127234 Manton wrinkledbn 3523 ... 0.183007 0.205229 3
127235 Manton wrinkledbn 3523 ... 0.163076 0.152771 1244
127236 Manton wrinkledbn 3523 ... 0.182776 0.180518 125
127237 Manton wrinkledbn 3523 ... 0.352941 0.356863 1
127238 Manton wrinkledbn 3523 ... 0.367474 0.366090 17
[127239 rows x 9 columns]
Brilliant. I seem to have a DataFrame in Python.
Now I have been advised that this is not a desirable way to proceed. I am using the preinstalled global version of Python that is intimately connected with the Linux OS.
I should start again and make a user-owned virtual environment which will contain my personal project-specific version of Python.

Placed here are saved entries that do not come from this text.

(** With fraction digits: digits, a point, and exactly that many digits. *)
Lemma fixed_digits_shape (f : nat) (n : Z) :
  exists a b,
    fixed_digits (S f) n = a ++ 46%N :: b
    /\ a <> [] /\ all_digits a
    /\ List.length b = S f /\ all_digits b.
Proof.
  unfold fixed_digits.
  set (d := decimal (Z.to_N n)).
  set (m := List.repeat 48%N (S (S f) - List.length d) ++ d).
  assert (Hlen : S (S f) <= List.length m).
  { unfold m. rewrite length_app, repeat_length.
    generalize (List.length d). clear. intros k. lia. }
  assert (Hm : all_digits m).
  { unfold m. apply Forall_app. split;
      [apply all_digits_zeros | apply decimal_digits]. }
  rewrite <- (firstn_skipn (List.length m - S f) m) in Hm.
  apply Forall_app in Hm. destruct Hm as [Ha Hb].
  exists (firstn (List.length m - S f) m), (skipn (List.length m - S f) m).
  repeat split; try assumption.
  - intros E. apply (f_equal (@List.length _)) in E.
    rewrite length_firstn in E. simpl in E.
    revert Hlen E. generalize (List.length m). clear. intros k. lia.
  - rewrite length_skipn.
    revert Hlen. generalize (List.length m). clear. intros k. lia.
Qed.

Lemma strip_zeros_rev_digits (r : jsstring) :
  all_digits r -> all_digits (strip_zeros_rev r).
Proof.
  induction 1 as [|c r Hc Hr IH]; simpl; [constructor|].
  destruct (N.eqb c 48); [assumption | constructor; assumption].
Qed.

Lemma strip_trailing_zeros_digits (s : jsstring) :
  all_digits s -> all_digits (strip_trailing_zeros s).
Proof.
  intros H. unfold strip_trailing_zeros.
  apply Forall_rev, strip_zeros_rev_digits, Forall_rev, H.
Qed.

Lemma digits_start (s : jsstring) :
  s <> [] -> all_digits s -> starts_with_digit s.
Proof.
  intros Hne H. destruct H as [|c rest Hc _]; [congruence|].
  exists c, rest. split; [reflexivity | assumption].
Qed.

Lemma starts_with_digit_app (a b : jsstring) :
  starts_with_digit a -> starts_with_digit (a ++ b).
Proof.
  intros (c & rest & -> & Hc). exists c, (rest ++ b).
  split; [reflexivity | assumption].
Qed.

I can then install all my required libraries in the virtual environment, and not interfere with the system.
So, starting again, make a project directory, use the UV utility to creat a .venv
subdirectory, install python, and use pip to install required libraries
uv venv
uv python install
uv pip install pandas
uv pip install scipy
uv pip install statsmodels
The directory .venv now contains
$ ls .venv
bin CACHEDIR.TAG lib lib64 pyvenv.cfg
$ ls .venv//bin
activate activate.fish activate_this.py numpy-config python3
activate.bat activate.nu deactivate.bat pydoc.bat python3.13
activate.csh activate.ps1 f2py python
$ ls .venv/lib/py*/si*
dateutil pytz
numpy pytz-2025.2.dist-info
numpy-2.2.6.dist-info scipy
numpy.libs scipy-1.15.3.dist-info
packaging scipy.libs
packaging-25.0.dist-info six-1.17.0.dist-info
pandas six.py
pandas-2.2.3.dist-info statsmodels
pandas.libs statsmodels-0.14.4.dist-info
patsy tzdata
patsy-1.0.1.dist-info tzdata-2025.2.dist-info
__pycache__ _virtualenv.pth
python_dateutil-2.9.0.post0.dist-info _virtualenv.py
plus a few other things
I can now run a python script with uv run scriptname.py
but
if I want to start a Python REPL I have to activate the virtual environment
source .venv/bin/activate
python
>>>
Now try again to read a .csv file
$ python
>>> import pandas as pd
>>>
>>> df = pd.read_csv('expt1.csv')
>>> df
Farm Grade Sheep ... Green Blue Count
0 Glensloy smooth 3457 ... 0.304495 0.263945 732
1 Glensloy smooth 3457 ... 0.233286 0.481588 41
2 Glensloy smooth 3457 ... 0.285897 0.311324 374
3 Glensloy smooth 3457 ... 0.232893 0.303401 49
4 Glensloy smooth 3457 ... 0.204372 0.245076 87
... ... ... ... ... ... ... ...
127234 Manton wrinkledbn 3523 ... 0.183007 0.205229 3
127235 Manton wrinkledbn 3523 ... 0.163076 0.152771 1244
127236 Manton wrinkledbn 3523 ... 0.182776 0.180518 125
127237 Manton wrinkledbn 3523 ... 0.352941 0.356863 1
127238 Manton wrinkledbn 3523 ... 0.367474 0.366090 17
[127239 rows x 9 columns]
It works, now how do I do an analysis of variance in Python?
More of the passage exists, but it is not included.